2. Protect the intimacy of your marriage
Second, faithful love seeks to protect and preserve intimacy with the beloved. The beautiful, unique intimacy between spouses can be wounded or even broken by conflict and outside forces. To protect it, we must be completely honest with our spouses, sharing our thoughts and feelings with them and listening to theirs in turn. We must also try to let small things go, discuss larger conflicts peacefully, and make compromises when possible.

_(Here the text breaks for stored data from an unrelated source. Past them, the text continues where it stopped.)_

(** Transaction 5 has a version of block 7, in the extent at 0. *)
Lemma uncommitted_extents_exact_witness :
  exists r, Services.uncommitted_extents 5 WorkerClaims.w1 = (Val (Some r), WorkerClaims.w1) /\ 0 ∈ r.
Proof.
  assert (Uncommitted.holds (Worker.emap WorkerClaims.w1) 7 0) as Hh.
  { exists EmFacts.e100. split; [vm_compute; reflexivity|]. unfold EmThms.owns. simpl. lia. }
  destruct (Uncommitted.uncommitted_extents_exact 5 WorkerClaims.w1 WorkerClaims.w1_steady) as (r & Hrun & _ & Hr).
  - intros l Hl. apply Uncommitted.uncommitted_lbids in Hl; [|apply WorkerClaims.w1_steady].
    assert (VSS.getUncommittedLBIDs 5 (VSS.seg (SlaveNode.vss (Worker.nd WorkerClaims.w1))) = [7]) as He by (vm_compute; reflexivity).
    rewrite He in Hl. apply list_elem_of_singleton in Hl as ->. by exists 0.
  - exists r. split; [exact Hrun|]. apply Hr. exists 7. split; [|exact Hh]. rewrite WorkerClaims.w1_version. done.
Defined.
End ServicesExamples.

When I inevitably fail to do one or more of these things and my marital intimacy is wounded, apologizing to my husband or forgiving him when he apologizes can help restore that intimacy. Apologizing and forgiving shows a desire for reconciliation over division; for restoring marital intimacy over protecting our own pride. It’s the same in our relationship with Christ, by the way… and that’s where Confession comes in!
3. Commit to the covenant
Finally, faithful love is committed to the covenant even when the beloved is not, and even if feelings change. Our covenant specifies that this is not “as long as we both shall love,” but “as long as we both shall live.” Furthermore, mature love is not a feeling at all… it is a choice, or rather it is a thousand little choices each day, to seek the good of the beloved. It’s easy to feel love towards Chris when he brings home a bouquet of flowers! I don’t, however, feel quite so lovey-dovey towards him when he leaves his socks on the floor for the thousandth time. Still, I can choose to love him in that moment anyway by picking up the socks and offering up this minor annoyance to God.
Semper fidelis
We are a Coast Guard family, so we live by the Coastie motto “Semper paratus”- always ready. But the motto of the Marine Corps, semper fidelis (or semper fi for short) is more applicable here. Always faithful. Always loyal.
TV shows and movies often shrug off or even celebrate marital infidelity. But this is not what we are made for. As Bobby and Jackie Angel put it in their devotional for married Catholics, ‘Forever,’ “We all ache for faithful love because we were made in the image of God, who is faithful.” Thankfully, the fidelity we yearn for is real and possible through Christ, who “Himself gives the strength and grace” to live it out in the marital Sacrament (CCC 1615). The next time you have doubts about lifelong, faithful married love, I suggest you skip the media entirely and instead pray for God to reveal the strength and grace He bestowed on you and your spouse at your wedding.
Faithful love takes trust: trust in your own resolve, trust that your spouse will not betray you as others may have in your past, and most of all trust in God’s grace abundantly gifted to both of you in the Sacrament of Matrimony. (PS- for more info on the sacramental grace involved in Marriage, check out this throwback post)
References:
Angel, Jackie F., and Bobby Angel. Forever: A Catholic Devotional for Your Marriage. Boston: Pauline Books and Media, 2017, p. 70.
Roman Catholic Church. The Catechism of the Catholic Church. 3rd ed. New York: Image, 1995.